* RECORDS FOR THE TASK
<<<<

Lemma NoDup_update {A K} (key : A -> Z) (col : A -> K) (f : A -> A) (rows : list A) (x : A) :
  NoDup (map key rows) -> NoDup (map col rows) -> In x rows ->
  (col (f x) = col x \/ forall r, In r rows -> col r <> col (f x)) ->
  NoDup (map col (update_where key (key x) f rows)).
Proof.
  intros Hk Hc Hx Hnew. apply in_split in Hx. destruct Hx as [l1 [l2 ->]].
  rewrite (update_where_split _ _ _ _ _ Hk).
  rewrite map_app in *. simpl in *.
  pose proof (NoDup_remove _ _ _ Hc) as [Hrest Hnot].
  apply (Permutation_NoDup (Permutation_middle _ _ _)). constructor; [|exact Hrest].
  destruct Hnew as [E|Hfresh].
  - rewrite E. exact Hnot.
  - intros Hin. apply in_app_or in Hin. destruct Hin as [Hin|Hin];
      apply in_map_iff in Hin; destruct Hin as [r [E Hr]];
      apply (Hfresh r); auto; apply in_or_app; simpl; auto.
Qed.
Lemma joi_string_between_inr (k : string) (lo hi : nat) (v r : option string) :
  joi_string_between k lo hi v = inr r -> r = v /\ truthy_string v = v.
Proof.
  unfold joi_string_between, truthy_string. destruct v as [s|]; [|intros H; inversion H; auto].
  destruct (s =? "")%string; [discriminate|].
  destruct (String.length s <? lo)%nat; [discriminate|].
  destruct (hi <? String.length s)%nat; [discriminate|]. intros H; inversion H; auto.
Qed.

Lemma updateShipmentSchema_inr (body value : UpdateShipmentBody) :
  updateShipmentSchema body = inr value ->
  value = body /\ truthy_string (ub_trackingNumber value) = ub_trackingNumber value.
Proof.
  unfold updateShipmentSchema. destruct body as [v1 v2 v3 v4 v5 v6 v7 v8].
  cbn [ub_trackingNumber ub_carrier ub_origin ub_destination ub_status
       ub_estimatedDelivery ub_actualDelivery ub_documentsUrls].
  destruct (joi_string_between "trackingNumber" 5 50 v1) as [|r1] eqn:E1; [discriminate|].
  destruct (joi_string_between "carrier" 2 50 v2) as [|r2] eqn:E2; [discriminate|].
  destruct (joi_string_between "origin" 2 100 v3) as [|r3] eqn:E3; [discriminate|].
  destruct (joi_string_between "destination" 2 100 v4) as [|r4] eqn:E4; [discriminate|].
  apply joi_string_between_inr in E1, E2, E3, E4.
  destruct E1 as [-> E1], E2 as [-> _], E3 as [-> _], E4 as [-> _].
  unfold joi_status, joi_date, joi_any_string.
  destruct v5 as [s5|]; [destruct (existsb (String.eqb s5) shipment_statuses);
                         [|discriminate]|];
    (destruct v6 as [n6|]; [destruct (Z.abs n6 <=? 8640000000000000); [|discriminate]|]);
    (destruct v7 as [n7|]; [destruct (Z.abs n7 <=? 8640000000000000); [|discriminate]|]);
    (destruct v8 as [s8|]; [destruct (s8 =? "")%string; [discriminate|]|]);
    intros H; inversion H; subst; cbn [ub_trackingNumber]; auto.
Qed.

Lemma updates_of_nil (value : UpdateShipmentBody) :
  (length (updates_of value) =? 0)%nat = true -> forall now s, with_fields value now s = touch now s.
Proof.
  unfold updates_of. rewrite length_map.
  destruct value as [[tn|] [ca|] [og|] [de|] [st|] [ed|] [ad|] [du|]];
    cbn; try discriminate. intros _ now []. reflexivity.
Qed.

(** What the second half of [PUT /:id] does, for a shipment of the table
    whose new tracking number collides with no other row. *)
Lemma applyUpdates_effect (sid : Z) (value : UpdateShipmentBody) (d : Depot)
      (ex : ShipmentRow) :
  depot_ok d -> In ex (shipments d) -> s_id ex = sid ->
  (s_tracking_number (with_fields value (depot_clock d) ex) = s_tracking_number ex \/
   forall s, In s (shipments d) ->
             s_tracking_number s <> s_tracking_number (with_fields value (depot_clock d) ex)) ->
  ((length (updates_of value) =? 0)%nat = true /\
   run_depot (applyUpdates sid value) d =
     (mkShipResponse 400 (ShipErrorBody "No fields to update" "NO_UPDATES"), d)) \/
  ((length (updates_of value) =? 0)%nat = false /\
   exists ta, In ta (trade_agreements d) /\ ta_id ta = s_trade_agreement_id ex /\
     run_depot (applyUpdates sid value) d =
       (mkShipResponse 200
          (ShipmentBody (Some "Shipment updated successfully"%string)
                        (shipment_view (with_fields value (depot_clock d) ex, ta))),
        with_shipments d (update_where s_id sid (with_fields value (depot_clock d))
                                       (shipments d)))).
Proof.
  intros [Hid [Htn [Hta Hfk]]] Hex <- Hnew. unfold applyUpdates.
  destruct (length (updates_of value) =? 0)%nat eqn:Elen; [left; auto|right].
  split; [reflexivity|].
  destruct (statement_setter_updates value) as [set [Eset Hset]].
  assert (Erows : update_where s_id (s_id ex) (fun s => touch (depot_clock d) (set s))
                               (shipments d) =
                  update_where s_id (s_id ex) (with_fields value (depot_clock d))
                               (shipments d)).
  { unfold update_where. apply map_ext. intros r. rewrite Hset. reflexivity. }
  assert (Hnd : NoDup (map s_tracking_number
                           (update_where s_id (s_id ex)
                                         (with_fields value (depot_clock d)) (shipments d)))).
  { apply NoDup_update; assumption. }
  assert (Hids : map s_id (update_where s_id (s_id ex) (with_fields value (depot_clock d))
                                        (shipments d)) = map s_id (shipments d)).
  { unfold update_where. rewrite map_map. apply map_ext. intros r.
    destruct (s_id r =? s_id ex); reflexivity. }
  assert (Hin : In (with_fields value (depot_clock d) ex)
                   (update_where s_id (s_id ex) (with_fields value (depot_clock d))
                                 (shipments d))).
  { unfold update_where. apply in_map_iff. exists ex. rewrite Z.eqb_refl. auto. }
  destruct (Hfk ex Hex) as [ta0 [Hta0 Eta0]].
  destruct (@joined_find (trade_agreements d) _ (fun s => s_id s =? s_id ex) _ Hin)
    as [r Fr]; [apply Z.eqb_refl|exists ta0; auto|].
  pose proof (@joined_find_inv _ _ (fun s => s_id s =? s_id ex) _ Fr) as [Hr1 [Hr2 [Hr3 Hr4]]].
  assert (Er : fst r = with_fields value (depot_clock d) ex).
  { apply (unique_by s_id) with (rows := update_where s_id (s_id ex)
                                           (with_fields value (depot_clock d)) (shipments d));
      [rewrite Hids; exact Hid|exact Hr1|exact Hin|].
    apply Z.eqb_eq in Hr4. rewrite Hr4. reflexivity. }
  exists (snd r). split; [exact Hr2|]. split; [rewrite Hr3, Er; reflexivity|].
  depot_step. rewrite Eset, Erows. apply distinct_NoDup in Hnd. rewrite Hnd.
  depot_step. rewrite Fr. rewrite <- Er. destruct r; reflexivity.
Qed.
Lemma own_shipment (uid sid : Z) (rows : list ShipmentRow) (x : ShipmentRow) :
  NoDup (map s_id rows) ->
  find (fun s => (s_id s =? sid) && (s_user_id s =? uid)) rows = Some x ->
  In x rows /\ s_id x = sid /\ s_user_id x = uid /\
  forall r, In r rows -> s_id r = sid -> r = x.
Proof.
  intros Hnd F. apply find_some in F. destruct F as [Hx Hp].
  apply andb_true_iff in Hp. destruct Hp as [Hi Hu].
  apply Z.eqb_eq in Hi. apply Z.eqb_eq in Hu. repeat split; auto.
  intros r Hr E. eapply (unique_by s_id); eauto. congruence.
Qed.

>>>>

* HOW TO COMPLETE THIS TASK
Repeat the entries above exactly, leaving nothing out.

* YOUR RESPONSE
Lemma NoDup_update {A K} (key : A -> Z) (col : A -> K) (f : A -> A) (rows : list A) (x : A) :
  NoDup (map key rows) -> NoDup (map col rows) -> In x rows ->
  (col (f x) = col x \/ forall r, In r rows -> col r <> col (f x)) ->
  NoDup (map col (update_where key (key x) f rows)).
Proof.
  intros Hk Hc Hx Hnew. apply in_split in Hx. destruct Hx as [l1 [l2 ->]].
  rewrite (update_where_split _ _ _ _ _ Hk).
  rewrite map_app in *. simpl in *.
  pose proof (NoDup_remove _ _ _ Hc) as [Hrest Hnot].
  apply (Permutation_NoDup (Permutation_middle _ _ _)). constructor; [|exact Hrest].
  destruct Hnew as [E|Hfresh].
  - rewrite E. exact Hnot.
  - intros Hin. apply in_app_or in Hin. destruct Hin as [Hin|Hin];
      apply in_map_iff in Hin; destruct Hin as [r [E Hr]];
      apply (Hfresh r); auto; apply in_or_app; simpl; auto.
Qed.
Lemma joi_string_between_inr (k : string) (lo hi : nat) (v r : option string) :
  joi_string_between k lo hi v = inr r -> r = v /\ truthy_string v = v.
Proof.
  unfold joi_string_between, truthy_string. destruct v as [s|]; [|intros H; inversion H; auto].
  destruct (s =? "")%string; [discriminate|].
  destruct (String.length s <? lo)%nat; [discriminate|].
  destruct (hi <? String.length s)%nat; [discriminate|]. intros H; inversion H; auto.
Qed.

Lemma updateShipmentSchema_inr (body value : UpdateShipmentBody) :
  updateShipmentSchema body = inr value ->
  value = body /\ truthy_string (ub_trackingNumber value) = ub_trackingNumber value.
Proof.
  unfold updateShipmentSchema. destruct body as [v1 v2 v3 v4 v5 v6 v7 v8].
  cbn [ub_trackingNumber ub_carrier ub_origin ub_destination ub_status
       ub_estimatedDelivery ub_actualDelivery ub_documentsUrls].
  destruct (joi_string_between "trackingNumber" 5 50 v1) as [|r1] eqn:E1; [discriminate|].
  destruct (joi_string_between "carrier" 2 50 v2) as [|r2] eqn:E2; [discriminate|].
  destruct (joi_string_between "origin" 2 100 v3) as [|r3] eqn:E3; [discriminate|].
  destruct (joi_string_between "destination" 2 100 v4) as [|r4] eqn:E4; [discriminate|].
  apply joi_string_between_inr in E1, E2, E3, E4.
  destruct E1 as [-> E1], E2 as [-> _], E3 as [-> _], E4 as [-> _].
  unfold joi_status, joi_date, joi_any_string.
  destruct v5 as [s5|]; [destruct (existsb (String.eqb s5) shipment_statuses);
                         [|discriminate]|];
    (destruct v6 as [n6|]; [destruct (Z.abs n6 <=? 8640000000000000); [|discriminate]|]);
    (destruct v7 as [n7|]; [destruct (Z.abs n7 <=? 8640000000000000); [|discriminate]|]);
    (destruct v8 as [s8|]; [destruct (s8 =? "")%string; [discriminate|]|]);
    intros H; inversion H; subst; cbn [ub_trackingNumber]; auto.
Qed.

Lemma updates_of_nil (value : UpdateShipmentBody) :
  (length (updates_of value) =? 0)%nat = true -> forall now s, with_fields value now s = touch now s.
Proof.
  unfold updates_of. rewrite length_map.
  destruct value as [[tn|] [ca|] [og|] [de|] [st|] [ed|] [ad|] [du|]];
    cbn; try discriminate. intros _ now []. reflexivity.
Qed.

(** What the second half of [PUT /:id] does, for a shipment of the table
    whose new tracking number collides with no other row. *)
Lemma applyUpdates_effect (sid : Z) (value : UpdateShipmentBody) (d : Depot)
      (ex : ShipmentRow) :
  depot_ok d -> In ex (shipments d) -> s_id ex = sid ->
  (s_tracking_number (with_fields value (depot_clock d) ex) = s_tracking_number ex \/
   forall s, In s (shipments d) ->
             s_tracking_number s <> s_tracking_number (with_fields value (depot_clock d) ex)) ->
  ((length (updates_of value) =? 0)%nat = true /\
   run_depot (applyUpdates sid value) d =
     (mkShipResponse 400 (ShipErrorBody "No fields to update" "NO_UPDATES"), d)) \/
  ((length (updates_of value) =? 0)%nat = false /\
   exists ta, In ta (trade_agreements d) /\ ta_id ta = s_trade_agreement_id ex /\
     run_depot (applyUpdates sid value) d =
       (mkShipResponse 200
          (ShipmentBody (Some "Shipment updated successfully"%string)
                        (shipment_view (with_fields value (depot_clock d) ex, ta))),
        with_shipments d (update_where s_id sid (with_fields value (depot_clock d))
                                       (shipments d)))).
Proof.
  intros [Hid [Htn [Hta Hfk]]] Hex <- Hnew. unfold applyUpdates.
  destruct (length (updates_of value) =? 0)%nat eqn:Elen; [left; auto|right].
  split; [reflexivity|].
  destruct (statement_setter_updates value) as [set [Eset Hset]].
  assert (Erows : update_where s_id (s_id ex) (fun s => touch (depot_clock d) (set s))
                               (shipments d) =
                  update_where s_id (s_id ex) (with_fields value (depot_clock d))
                               (shipments d)).
  { unfold update_where. apply map_ext. intros r. rewrite Hset. reflexivity. }
  assert (Hnd : NoDup (map s_tracking_number
                           (update_where s_id (s_id ex)
                                         (with_fields value (depot_clock d)) (shipments d)))).
  { apply NoDup_update; assumption. }
  assert (Hids : map s_id (update_where s_id (s_id ex) (with_fields value (depot_clock d))
                                        (shipments d)) = map s_id (shipments d)).
  { unfold update_where. rewrite map_map. apply map_ext. intros r.
    destruct (s_id r =? s_id ex); reflexivity. }
  assert (Hin : In (with_fields value (depot_clock d) ex)
                   (update_where s_id (s_id ex) (with_fields value (depot_clock d))
                                 (shipments d))).
  { unfold update_where. apply in_map_iff. exists ex. rewrite Z.eqb_refl. auto. }
  destruct (Hfk ex Hex) as [ta0 [Hta0 Eta0]].
  destruct (@joined_find (trade_agreements d) _ (fun s => s_id s =? s_id ex) _ Hin)
    as [r Fr]; [apply Z.eqb_refl|exists ta0; auto|].
  pose proof (@joined_find_inv _ _ (fun s => s_id s =? s_id ex) _ Fr) as [Hr1 [Hr2 [Hr3 Hr4]]].
  assert (Er : fst r = with_fields value (depot_clock d) ex).
  { apply (unique_by s_id) with (rows := update_where s_id (s_id ex)
                                           (with_fields value (depot_clock d)) (shipments d));
      [rewrite Hids; exact Hid|exact Hr1|exact Hin|].
    apply Z.eqb_eq in Hr4. rewrite Hr4. reflexivity. }
  exists (snd r). split; [exact Hr2|]. split; [rewrite Hr3, Er; reflexivity|].
  depot_step. rewrite Eset, Erows. apply distinct_NoDup in Hnd. rewrite Hnd.
  depot_step. rewrite Fr. rewrite <- Er. destruct r; reflexivity.
Qed.
Lemma own_shipment (uid sid : Z) (rows : list ShipmentRow) (x : ShipmentRow) :
  NoDup (map s_id rows) ->
  find (fun s => (s_id s =? sid) && (s_user_id s =? uid)) rows = Some x ->
  In x rows /\ s_id x = sid /\ s_user_id x = uid /\
  forall r, In r rows -> s_id r = sid -> r = x.
Proof.
  intros Hnd F. apply find_some in F. destruct F as [Hx Hp].
  apply andb_true_iff in Hp. destruct Hp as [Hi Hu].
  apply Z.eqb_eq in Hi. apply Z.eqb_eq in Hu. repeat split; auto.
  intros r Hr E. eapply (unique_by s_id); eauto. congruence.
Qed.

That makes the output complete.